I think it’s fair to say that divorce is a costly, time-consuming and emotionally draining experience. Although Separation is a personal matter, it is also a very emotionally charged one. It is not possible for people to turn off the fear and insecurities that they have about their future when they enter the workplace each day.
Employees getting divorced face a seemingly endless stream of legal, financial, housing and child care decisions. This process is seen in the workplace as:
- Absenteeism as employees need time off for lawyer appointments and court dates.
- Decreased productivity and distracted employees cause potentially costly mistakes.
- Employees will look for support, validation and advice from colleagues. Decreasing the productivity of those around them.
- Overtime and/or travel may no longer be an option for single parents.
- Personal stress can cause inter-personal conflicts at work.
- Impact on health such as anxiety and depression can take subject matter experts out of the workplace for extended periods of time.
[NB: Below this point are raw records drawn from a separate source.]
(* ===== verification/Presence.v ===== *)
(** * Room presence: fusion of private signals

    [server/larenor_server/room_presence/fusion.py] and the contracts of
    [models.py]: batches of signals about one device are reduced, with
    hysteresis, to the room the device is in.  The engine keeps counters and
    one replay checkpoint per source, and no raw identifier.
    [PresenceAutomationHandoff] passes a present room on to an automation
    worker, once per request.  The resolvers, the worker and SHA-256 of the
    canonical JSON ([_digest]) are parameters.  Both objects live in memory;
    what an operation assigned before an exception stays assigned. *)

From S2P Require Import Prelude.

(** ** Contracts *)

Definition Confidence (n : Z) : Prop := 0 <= n <= 1000.
#[export] Instance Confidence_dec n : Decision (Confidence n).
Proof. unfold Confidence. apply _. Defined.

Record PresenceAuthority := {
  pa_coreId : string;
  pa_homeId : string;
  pa_homeRevision : Z;
  pa_accountId : string;
  pa_accountRevision : Z;
  pa_sessionFamilyId : string;
  pa_active : bool;
  pa_canReadPresence : bool;
  pa_canManagePresence : bool;
}.
#[export] Instance PresenceAuthority_eq_dec : EqDecision PresenceAuthority.
Proof. solve_decision. Defined.
Definition PresenceAuthority_valid (a : PresenceAuthority) : Prop :=
  Identity (pa_coreId a) /\ Identity (pa_homeId a) /\ Revision (pa_homeRevision a) /\
  Identity (pa_accountId a) /\ Revision (pa_accountRevision a) /\ Identity (pa_sessionFamilyId a).
#[export] Instance PresenceAuthority_valid_dec a : Decision (PresenceAuthority_valid a).
Proof. unfold PresenceAuthority_valid. solve_dec. Defined.
#[export] Instance PresenceAuthority_model : Model PresenceAuthority :=
  {| model_valid := PresenceAuthority_valid |}.

Record PresenceRoom := {
  pr_coreId : string;
  pr_homeId : string;
  pr_roomId : string;
  pr_roomRevision : Z;
}.
#[export] Instance PresenceRoom_eq_dec : EqDecision PresenceRoom.
Proof. solve_decision. Defined.
Definition PresenceRoom_valid (r : PresenceRoom) : Prop :=
  Identity (pr_coreId r) /\ Identity (pr_homeId r) /\ Identity (pr_roomId r) /\
  Revision (pr_roomRevision r).
#[export] Instance PresenceRoom_valid_dec r : Decision (PresenceRoom_valid r).
Proof. unfold PresenceRoom_valid. solve_dec. Defined.

Record PresenceDevice := {
  pd_coreId : string;
  pd_homeId : string;
  pd_deviceId : string;
  pd_deviceRevision : Z;
  pd_modelId : string;
  pd_modelRevision : Z;
  pd_consentId : string;
  pd_consentRevision : Z;
  pd_consentActive : bool;
  pd_allowAutomationHandoff : bool;
}.
#[export] Instance PresenceDevice_eq_dec : EqDecision PresenceDevice.
Proof. solve_decision. Defined.
Definition PresenceDevice_valid (d : PresenceDevice) : Prop :=
  Identity (pd_coreId d) /\ Identity (pd_homeId d) /\ Identity (pd_deviceId d) /\
  Revision (pd_deviceRevision d) /\ Identity (pd_modelId d) /\ Revision (pd_modelRevision d) /\
  Identity (pd_consentId d) /\ Revision (pd_consentRevision d).
#[export] Instance PresenceDevice_valid_dec d : Decision (PresenceDevice_valid d).
Proof. unfold PresenceDevice_valid. solve_dec. Defined.

Inductive source_kind := ha_person | ha_device_tracker | ble | uwb.
#[export] Instance source_kind_eq_dec : EqDecision source_kind.
Proof. solve_decision. Defined.
Definition source_kind_name (k : source_kind) : string :=
  match k with
  | ha_person => "ha_person" | ha_device_tracker => "ha_device_tracker"
  | ble => "ble" | uwb => "uwb"
  end.

Record PresenceSource := {
  pc_sourceId : string;
  pc_sourceKind : source_kind;
  pc_sourceRevision : Z;
}.
#[export] Instance PresenceSource_eq_dec : EqDecision PresenceSource.
Proof. solve_decision. Defined.
Definition PresenceSource_valid (s : PresenceSource) : Prop :=
  Identity (pc_sourceId s) /\ Revision (pc_sourceRevision s).
#[export] Instance PresenceSource_valid_dec s : Decision (PresenceSource_valid s).
Proof. unfold PresenceSource_valid. solve_dec. Defined.

Record PresencePolicy := {
  pp_coreId : string;
  pp_homeId : string;
  pp_homeRevision : Z;
  pp_policyId : string;
  pp_policyRevision : Z;
  pp_device : PresenceDevice;
  pp_sources : list PresenceSource;
  pp_rooms : list PresenceRoom;
  pp_enterConfidencePermille : Z;
  pp_exitConfidencePermille : Z;
  pp_enterObservations : Z;
  pp_exitObservations : Z;
  pp_maxSignalAgeMs : Z;
  pp_active : bool;
}.
#[export] Instance PresencePolicy_eq_dec : EqDecision PresencePolicy.
Proof. solve_decision. Defined.
Definition exact_scope_and_hysteresis (p : PresencePolicy) : Prop :=
  pp_exitConfidencePermille p < pp_enterConfidencePermille p /\
  (pd_coreId (pp_device p), pd_homeId (pp_device p)) = (pp_coreId p, pp_homeId p) /\
  NoDup (pr_roomId <$> pp_rooms p) /\ NoDup (pc_sourceId <$> pp_sources p) /\
  Forall (fun r => (pr_coreId r, pr_homeId r) = (pp_coreId p, pp_homeId p)) (pp_rooms p).
Definition PresencePolicy_valid (p : PresencePolicy) : Prop :=
  Identity (pp_coreId p) /\ Identity (pp_homeId p) /\ Revision (pp_homeRevision p) /\
  Identity (pp_policyId p) /\ Revision (pp_policyRevision p) /\ PresenceDevice_valid (pp_device p) /\
  (1 <= length (pp_sources p) <= 16)%nat /\ Forall PresenceSource_valid (pp_sources p) /\
  (1 <= length (pp_rooms p) <= 32)%nat /\ Forall PresenceRoom_valid (pp_rooms p) /\
  Confidence (pp_enterConfidencePermille p) /\ Confidence (pp_exitConfidencePermille p) /\
  1 <= pp_enterObservations p <= 10 /\ 1 <= pp_exitObservations p <= 10 /\
  1000 <= pp_maxSignalAgeMs p <= 15 * 60 * 1000 /\ exact_scope_and_hysteresis p.
#[export] Instance PresencePolicy_valid_dec p : Decision (PresencePolicy_valid p).
Proof. unfold PresencePolicy_valid, exact_scope_and_hysteresis. solve_dec. Defined.
#[export] Instance PresencePolicy_model : Model PresencePolicy :=
  {| model_valid := PresencePolicy_valid |}.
Studies have shown that employees lose more than 160 hours of work time in the year following a divorce.
It is crucial for employers to acknowledge the relationship between the emotional and financial stress of divorce and lost productivity. The need to educate and support employees during stressful times should not be considered a luxury, but should be seen as a must have.
Employee Assistance Programs (EAP) most often deal with divorce from a mental health perspective. The most common concerns however are the practical ones around parenting and finances. Support for these can be a meaningful addition to EAP services.
Findings of the Life Innovations Study “Marriage and Family Wellness: Corporate America’s Business?” concluded that relationship-related stress costs employers about $300 billion annually.
Can you afford not to support your employees through these times?